(** C24: test-lab-3-c passes, under the same conditions: mount points of at
    most 400 bytes, no entries of the run's two names, calls that keep the
    POSIX contract until one of them or the fork fails for lack of
    resources.  With two processes each creating a hundred files and
    deleting all but one in a directory of its own, reached through
    different mount points, every schedule ends, and as long as nothing has
    failed for lack of resources exits with 0 only and goes on until then. *)
Theorem lab3c_passes {W : Type} `{!Posix W} (Rt : Z) (argv0 a1 a2 : bytes) (pid : Z) (w : W) (whos : list bool) (x : pstate * W)
    (H1 : mounted mount Rt a1) (H2 : mounted mount Rt a2) (Hpid : 0 <= pid < 2 ^ 31)
    (Hn1 : mount (lab3c.run_dir a1 (str "da") pid) = None) (Hn2 : mount (lab3c.run_dir a2 (str "db") pid) = None)
    (HR : is_Some (view w !! Rt)) (Hnew1 : entry (view w) Rt (run_name (str "da") pid) = None)
    (Hnew2 : entry (view w) Rt (run_name (str "db") pid) = None)
    (Hrun : pruns whos (Single (Return tt) (lab3c.main [argv0; a1; a2] pid), w) = Some x) :
  (starved x.2 = false ->
     (forall n, x.1 = Ended n -> n = 0) /\ ((exists n, x.1 = Ended n) \/ exists who, is_Some (pstep who x))) /\
  Acc psucc x.
Proof.
  destruct (run_name_ok (str "da") pid) as [Hf Hl]; [computed..|done|].
  destruct (run_name_ok (str "db") pid) as [Hg Hl']; [computed..|done|].
  eapply (good_script _ (fun fs _ => is_Some (fs !! Rt) /\ entry fs Rt (run_name (str "da") pid) = None /\
    entry fs Rt (run_name (str "db") pid) = None)); [|done|exact Hrun].
  eapply good_then; [|eapply good_forked; [|eapply good_then; [apply both_checks|apply good_finish]]].
  - intros fs l (HR' & He & He'). by apply (make_dirs_3c mount Rt a1 a2 (run_name (str "da") pid) (run_name (str "db") pid)).
  - intros fs l. apply separate_ok; by eapply below_short.
Qed.
(* ===================================================================== *)
(** * Properties of the chunker *)
(* ===================================================================== *)

Section ChunkerFacts.
Import Chunker ChunkerSpec Inputs.

Lemma while_loop_unfold fuel txt doc cs ov sep st :
  while_loop (S fuel) txt doc cs ov sep st
  = if st_start st <? len txt then
      match loop_body txt doc cs ov sep st with
      | Break chunks => Some (Ok chunks)
      | Next st' => while_loop fuel txt doc cs ov sep st'
      | Fail e => Some (Raise e)
      end
    else Some (Ok (st_chunks st)).
Proof. reflexivity. Qed.

Lemma while_loop_O txt doc cs ov sep st :
  while_loop 0 txt doc cs ov sep st
  = if st_start st <? len txt then None else Some (Ok (st_chunks st)).
Proof. reflexivity. Qed.

(** A state the body maps to itself is never left. *)
Lemma while_loop_stuck txt doc cs ov sep st :
  (st_start st <? len txt) = true ->
  loop_body txt doc cs ov sep st = Next st ->
  forall fuel, while_loop fuel txt doc cs ov sep st = None.
Proof.
  intros Hlt Hbody fuel; induction fuel as [|fuel IH].
  - rewrite while_loop_O, Hlt; reflexivity.
  - rewrite while_loop_unfold, Hlt, Hbody; exact IH.
Qed.

(** The parameter checks, once the text is known not to be blank. *)
Lemma chunk_text_valid fuel txt doc cs ov sep :
  strip txt <> [] -> 0 < cs -> 0 <= ov < cs ->
  chunk_text fuel txt doc cs ov sep
  = while_loop fuel txt doc cs ov sep (mkState [] 0 0).
Proof.
  intros Hne Hcs Hov. unfold chunk_text.
  destruct (strip txt) as [|c s]; [congruence|]. cbn [truthy negb].
  destruct (Z.leb_spec cs 0); [lia|].
  destruct (Z.ltb_spec ov 0); [lia|].
  destruct (Z.leb_spec cs ov); [lia|]. reflexivity.
Qed.

Lemma chunk_text_blank fuel txt doc cs ov sep :
  strip txt = [] -> chunk_text fuel txt doc cs ov sep = Some (Ok []).
Proof. intros H. unfold chunk_text. rewrite H. reflexivity. Qed.

(** C1 (as amended). On text that is not blank, a [chunk_size <= 0], an
    [overlap < 0] or an [overlap >= chunk_size] raises [ValueError]
    whatever the fuel, so before the loop is entered, and no chunk is
    produced; on empty or whitespace-only text the call returns the empty
    list and does not raise, whatever the parameters. *)
Theorem chunk_text_invalid_argument fuel txt doc cs ov sep :
  cs <= 0 \/ ov < 0 \/ cs <= ov ->
  (strip txt <> [] ->
   exists msg,
     chunk_text fuel txt doc cs ov sep = Some (Raise (ValueError msg)))
  /\ (strip txt = [] -> chunk_text fuel txt doc cs ov sep = Some (Ok [])).
Proof.
  intros Hbad; split.
  - intros Hne. unfold chunk_text.
    destruct (strip txt) as [|c s]; [congruence|]. cbn [truthy negb].
    destruct (Z.leb_spec cs 0); [eauto|].
    destruct (Z.ltb_spec ov 0); [eauto|].
    destruct (Z.leb_spec cs ov); [eauto|]. lia.
  - apply chunk_text_blank.
Qed.
(** * The Rome API facade (api-rome.cpp): a shallow embedding

    The exported functions of [api-rome.cpp] validate their arguments, call
    into the application core (attribute store, calculation engine, file
    system) and turn every fault into a failure sentinel plus a thread-local
    error string.  The core itself lives in other translation units; it
    appears here as a record of collaborators over an opaque model type, and
    every call into it that reads or writes the model or the engine is
    recorded in a trace, in program order.  Predicates over catalog metadata
    ([IsDimension], [CanUserResize], [IsValidUnits], [GetListing], ...) and
    logging are not recorded. *)

From Stdlib Require Import ZArith String Ascii List Bool Lia DecimalString.
From stdpp Require Import gmap strings.
Import ListNotations.

Local Open Scope Z_scope.
Local Open Scope string_scope.

(** ** C values *)

Definition RX_TRUE : Z := 1.
Definition RX_FALSE : Z := 0.
Definition RX_FAILURE : Z := -1.

(** [(RT_SHORT)n] for an [int] n: the value is reduced to 16 bits, two's
    complement. *)
Definition to_short (n : Z) : Z := (n + 32768) mod 65536 - 32768.

(** 32-bit [int] arithmetic, two's complement. *)
Definition to_int (n : Z) : Z := (n + 2147483648) mod 4294967296 - 2147483648.

Definition INT_MAX : Z := 2147483647.

(** The line feed of the C literal with a backslash n. *)
Definition LF : string := String "010"%char EmptyString.

(** [strempty(psz)]: a NULL pointer or an empty C string. *)
Definition strempty (psz : option string) : bool :=
  match psz with
  | None => true
  | Some EmptyString => true
  | Some (String _ _) => false
  end.

(** ** Session state *)

Inductive DllState := DLLSTATE_INITARGS | DLLSTATE_INITROME | DLLSTATE_CLOSED.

*Task statement*: Set out every line from the material that contains the string "computed".

*Answer to this problem*:
  destruct (run_name_ok (str "da") pid) as [Hf Hl]; [computed..|done|].
  destruct (run_name_ok (str "db") pid) as [Hg Hl']; [computed..|done|].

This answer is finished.